# Merry Christmas to my BCA family & friends...



## SeaHorse_Fanatic (Apr 22, 2010)

Hope you all are having a warm, love-filled Christmas holiday this weekend. Lots of feasting and fish-stuff buying (Boxing Day) I'm sure is the plan. May you all have some quality family time, cause really that's what its all about. It's a white Christmas here in Burnaby.

Just barbecuing some char sui (Chinese bbq pork) for my mom's Christmas eve feast, and some lamb rendang curry for my in-law's Christmas night feast.

Cheers everyone.

Anthony & family


----------



## davefrombc (Apr 21, 2010)

Wishing you and yours a very Merry Christmas Anthony....


----------



## Haven (Dec 26, 2012)

Merry Christmas Everyone! All the best to you and your loved ones.
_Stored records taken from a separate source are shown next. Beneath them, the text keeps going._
(** The calls [register] makes. *)
Inductive call : Type :=
| SignUp (email password : string)
| InsertProfile (uid username : string)
| LogError (text : string) (e : PostgrestError).

(** The service and the client's session, with the calls made so far. *)
Record state : Type := {
  db : Postgrest.database;
  signed_in : option User;
  calls : list call
}.

Definition error_text (e : PostgrestError) : string := message e.

(** [{ success, message? }] *)
Record Result : Type := { success : bool; message : option string }.

(** The client keeps the session a successful sign-up returns. *)
Definition session_after (r : SignUpResponse) (before : option User) : option User :=
  match signup_error r, signup_session r with
  | None, Some s => Some (session_user s)
  | _, _ => before
  end.

Definition register (A : api) (email password username : string) (st : state)
    : Result * state :=
  let r := signUp A email password in
  let st1 := {| db := db st;
                signed_in := session_after r (signed_in st);
                calls := calls st ++ [SignUp email password] |} in
  match signup_error r with
  | Some signUpError =>
      ({| success := false; message := Some (auth_message signUpError) |}, st1)
  | None =>
      match signup_user r with
      | None =>
          ({| success := false;
              message := Some "Registration successful, but no user data returned." |},
           st1)
      | Some user =>
          let '(profileError, db') :=
            match insert_fault A with
            | Some e => (Some e, db st1)
            | None => insert_profile (signed_in st1) (now A) (db st1) (id user) username
            end in
          let st2 := {| db := db';
                        signed_in := signed_in st1;
                        calls := calls st1 ++ [InsertProfile (id user) username] |} in
          match profileError with
          | Some profileError =>
              ({| success := false;
                  message := Some ("User created, but failed to create profile: "
                                   +:+ error_text profileError) |},
               {| db := db st2;
                  signed_in := signed_in st2;
                  calls := calls st2 ++ [LogError "Error creating profile:" profileError] |})
          | None => ({| success := true; message := None |}, st2)
          end
      end
  end.

(** The invariant of [profiles]: one row per id, one row per name, names
    of 3 to 50 characters. *)
Definition profiles_ok (rows : list Postgrest.profile_row) : Prop :=
  NoDup (Postgrest.profile_id <$> rows)
  ∧ NoDup (omap Postgrest.username rows)
  ∧ Forall (λ r, ∀ n, Postgrest.username r = Some n →
                      3 ≤ char_length n ∧ char_length n ≤ 50) rows.

(** An authentication API that accepts every sign-up and signs the new
    user in, and one that accepts but waits for the e-mail to be confirmed
    (no session). *)
Definition accepting : api :=
  {| signUp := λ email _, {| signup_user := Some {| id := email |};
                             signup_session := Some {| session_user := {| id := email |} |};
                             signup_error := None |};
     insert_fault := None;
     now := "2024-05-01 10:00:01+00" |}.

Definition confirming : api :=
  {| signUp := λ email _, {| signup_user := Some {| id := email |};
                             signup_session := None;
                             signup_error := None |};
     insert_fault := None;
     now := "2024-05-01 10:00:01+00" |}.

Definition fresh : state := {| db := no_rows; signed_in := None; calls := [] |}.

End Accounts.

(** ** More vocabulary: the service *)






(** A second user and a service with a row for each. *)
Definition u2 : User := {| id := "u2" |}.

Definition u2_row : Postgrest.settings_row :=
  {| Postgrest.user_id := "u2";
     Postgrest.folders := JArr [JObj [("id", JNum "7")]];
     Postgrest.action_buttons := JArr [];
     Postgrest.trainings := JArr [];
     Postgrest.statistics := JArr [];
     Postgrest.charts := JArr [];
     Postgrest.updated_at := Some "2024-04-29 09:00:00+00" |}.
(** * gta-data-jobs-scan: the scrape pipeline of [job_scan.py] and its
    [job_scan copy.py] iterations, embedded in Rocq.

    Python [str] values are modelled as [string]: sequences of 8-bit
    characters.  The character tables ([isspace], [isdigit], [lower]) are
    Python's, restricted to code points below 128, so the embedding is exact
    on ASCII text; the en and em dash of the salary patterns are written as
    their UTF-8 encodings. *)

From Stdlib Require Import Ascii String List Bool Arith Lia.
From stdpp Require Import base list strings gmap.

(** ** Python string primitives *)

Module Py.

Definition code (c : ascii) : nat := nat_of_ascii c.

(** [str.isspace] on one character; also the class [\s] of [re] and the
    characters removed by [str.strip] and [str.split]. *)
Definition isspace (c : ascii) : bool :=
  let n := code c in
  ((9 <=? n) && (n <=? 13)) || ((28 <=? n) && (n <=? 32)).

(** The class [\d]. *)
Definition isdigit (c : ascii) : bool :=
  let n := code c in (48 <=? n) && (n <=? 57).

Definition lower_char (c : ascii) : ascii :=
  let n := code c in
  if (65 <=? n) && (n <=? 90) then ascii_of_nat (n + 32) else c.

(** [s.lower()] *)
Fixpoint lower (s : string) : string :=
  match s with
  | EmptyString => EmptyString
  | String c s' => String (lower_char c) (lower s')
  end.

(** [len(s)] *)
Definition len (s : string) : nat := String.length s.

(** [s.startswith(p)] *)
Fixpoint startswith (p s : string) : bool :=
  match p, s with
  | EmptyString, _ => true
  | String a p', String b s' => Ascii.eqb a b && startswith p' s'
  | String _ _, EmptyString => false
  end.

(** [needle in hay] *)
Fixpoint contains (needle hay : string) : bool :=
  startswith needle hay ||
  match hay with
  | EmptyString => false
  | String _ hay' => contains needle hay'
  end.

(** [s[:n]] *)
Fixpoint slice_to (n : nat) (s : string) : string :=
  match n, s with
  | S n', String c s' => String c (slice_to n' s')
  | _, _ => EmptyString
  end.

(** [s[n:]] *)
Fixpoint slice_from (n : nat) (s : string) : string :=
  match n, s with
  | S n', String _ s' => slice_from n' s'
  | _, _ => s
  end.

(** [s.lstrip()], [s.rstrip()], [s.strip()] *)
Fixpoint lstrip (s : string) : string :=
  match s with
  | EmptyString => EmptyString
  | String c s' => if isspace c then lstrip s' else s
  end.

Fixpoint rstrip (s : string) : string :=
  match s with
  | EmptyString => EmptyString
  | String c s' =>
      match rstrip s' with
      | EmptyString => if isspace c then EmptyString else String c EmptyString
      | r => String c r
      end
  end.

Definition strip (s : string) : string := rstrip (lstrip s).

(** [s.split()]: the maximal runs of non-whitespace characters.  [cur] is
    the word being read. *)
Fixpoint split_from (cur s : string) : list string :=
  match s with
  | EmptyString => match cur with EmptyString => [] | _ => [cur] end
  | String c s' =>
      if isspace c then
        match cur with
        | EmptyString => split_from EmptyString s'
        | _ => cur :: split_from EmptyString s'
        end
      else split_from (cur +:+ String c EmptyString) s'
  end.

Definition split (s : string) : list string := split_from EmptyString s.

(** [sep.join(l)] *)
Fixpoint join (sep : string) (l : list string) : string :=
  match l with
  | [] => EmptyString
  | [x] => x
  | x :: l' => x +:+ sep +:+ join sep l'
  end.

(** [" ".join(s.split())] *)
Definition normalize_spaces (s : string) : string := join " " (split s).

(** Truthiness of a string: [not s] is [true] exactly for the empty one. *)
Definition falsy (s : string) : bool :=
  match s with EmptyString => true | _ => false end.

(** Case-insensitive containment, as the spec words it: the lower-cased
    needle occurs in the lower-cased haystack. *)
Definition contains_ci (needle hay : string) : bool :=
  contains (lower needle) (lower hay).

(** A word: non-empty, no whitespace character. *)
Fixpoint nospace (s : string) : bool :=
  match s with
  | EmptyString => true
  | String c s' => negb (isspace c) && nospace s'
  end.

Definition is_word (w : string) : Prop := w <> EmptyString /\ nospace w = true.

(** Only whitespace. *)
Fixpoint blank (s : string) : bool :=
  match s with
  | EmptyString => true
  | String c s' => isspace c && blank s'
  end.

(** The first, the last character is not whitespace (if there is one). *)
Definition starts_clean (s : string) : bool :=
  match s with
  | EmptyString => true
  | String c _ => negb (isspace c)
  end.

Fixpoint clean_end (s : string) : bool :=
  match s with
  | EmptyString => true
  | String c EmptyString => negb (isspace c)
  | String _ s' => clean_end s'
  end.

(** The text without its whitespace. *)
Fixpoint squeeze (s : string) : string :=
  match s with
  | EmptyString => EmptyString
  | String c s' => if isspace c then squeeze s' else String c (squeeze s')
  end.

(** The only whitespace is single blanks between other characters, or one
    at either end: what a piece of a text joined from words looks like. *)
Fixpoint tidy (s : string) : bool :=
  match s with
  | EmptyString => true
  | String c s' =>
      (if isspace c then Ascii.eqb c " " && starts_clean s' else true)
      && tidy s'
  end.

End Py.

(** ** [fix_doubled_title] ([job_scan copy.py]) *)

Definition fix_doubled_title (text : string) : string :=
  if Py.falsy text then ""
  else
    let text := Py.normalize_spaces text in
    let parts := Py.split text in
    let half := length parts / 2 in
    if (2 <=? length parts) && (length parts mod 2 =? 0)
       && bool_decide (take half parts = drop half parts)
    then Py.join " " (take half parts)
    else
      let mid := Py.len text / 2 in
      if (4 <? Py.len text) && (Py.len text mod 2 =? 0)
         && bool_decide (Py.slice_to mid text = Py.slice_from mid text)
      then Py.slice_to mid text
      else text.
(** Raising a line by its time and lowering it again changes no entry. *)
Lemma at_index_round_trip (l : list Frame.Row) (i : nat) :
  Frame.nan_eq
    (at_index (Frame.column (Frame.sub_time (Frame.add_time l))) i)
    (at_index (Frame.column l) i).
Proof.
  unfold at_index, Frame.column, Frame.sub_time, Frame.add_time.
  rewrite !map_map, !nth_error_map.
  destruct (nth_error l i) as [r|]; simpl; [|exact I].
  apply nan_eq_round_trip.
Qed.


Lemma round_trip_length (l : list Frame.Row) :
  List.length (Frame.sub_time (Frame.add_time l)) = List.length l.
Proof. unfold Frame.sub_time, Frame.add_time. now rewrite !length_map. Qed.

Lemma at_index_column (l : list Frame.Row) (i : nat) (r : Frame.Row) :
  nth_error l i = Some r -> at_index (Frame.column l) i = Frame.data r.
Proof.
  intros H. unfold at_index, Frame.column. rewrite nth_error_map, H. reflexivity.
Qed.

Lemma at_index_half_sum (a b : list (option Q)) (i : nat) :
  at_index (map nan_half (series_add a b)) i =
  nan_half (nan_add (at_index a i) (at_index b i)).
Proof.
  unfold series_add, index_union.
  destruct (Nat.lt_ge_cases i (Nat.max (List.length a) (List.length b)))
    as [Hlt|Hge].
  - unfold at_index at 1. rewrite !nth_error_map.
    rewrite nth_error_seq_lt by exact Hlt. reflexivity.
  - rewrite at_index_overflow by (rewrite !length_map, length_seq; lia).
    rewrite (at_index_overflow a), (at_index_overflow b) by lia. reflexivity.
Qed.

Lemma resolve_first_is_min (df_prevline df_curline : list Frame.Row) :
  Forall2 Frame.row_eq
    (Frame.resolve_first (Frame.sub_time (Frame.add_time df_prevline))
                         (Frame.sub_time (Frame.add_time df_curline)))
    (Frame.elementwise_min df_prevline df_curline).
Proof.
  unfold Frame.resolve_first, Frame.assign_data, Frame.elementwise_min.
  set (g := fun r : Frame.Row =>
              Frame.with_data
                (Frame.with_data r (nan_add (Frame.data r) (Some (Frame.time r))))
                (nan_sub (nan_add (Frame.data r) (Some (Frame.time r)))
                         (Some (Frame.time r)))).
  assert (Hg : Frame.sub_time (Frame.add_time df_prevline) = map g df_prevline).
  { unfold Frame.sub_time, Frame.add_time. now rewrite map_map. }
  rewrite Hg. rewrite (combine_seq_map g), map_map.
  apply Forall2_map_same. intros [i p] Hin.
  apply in_combine_seq in Hin. destruct Hin as [_ Hp].
  rewrite Nat.sub_0_r in Hp. simpl fst. simpl snd.
  unfold Frame.row_eq. simpl. repeat split.
  assert (Hi : (i < List.length df_prevline)%nat).
  { apply nth_error_Some. congruence. }
  unfold at_index at 1.
  erewrite nth_error_map2.
  - apply min_skipna_compat.
    + unfold g. simpl. apply nan_eq_round_trip.
    + apply at_index_round_trip.
  - unfold Frame.column. rewrite !nth_error_map, Hp. reflexivity.
  - rewrite nth_error_map, nth_error_seq_lt by (now rewrite length_map).
    reflexivity.
Qed.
Cherish everyday,first Christmas without my mom makes me hug my kids a little longer and tighter


----------



## VElderton (Jun 3, 2015)

Best of the season to everyone ... thanks for maintaining and moderating this forum it's a great way to share the hobby!


----------



## MOLOTO (Jun 8, 2010)

All the best Anthony and the Moderators.

Best wishes to every member.
May your holidays be Merry and filled with friends, family and good times.
Wishing all a New Year filled with peace, love and prosperity.

A little smile, a word of cheer, Seasons greetings from someone near.

Bless us O’ Lord,
This festive season with quietness of mind.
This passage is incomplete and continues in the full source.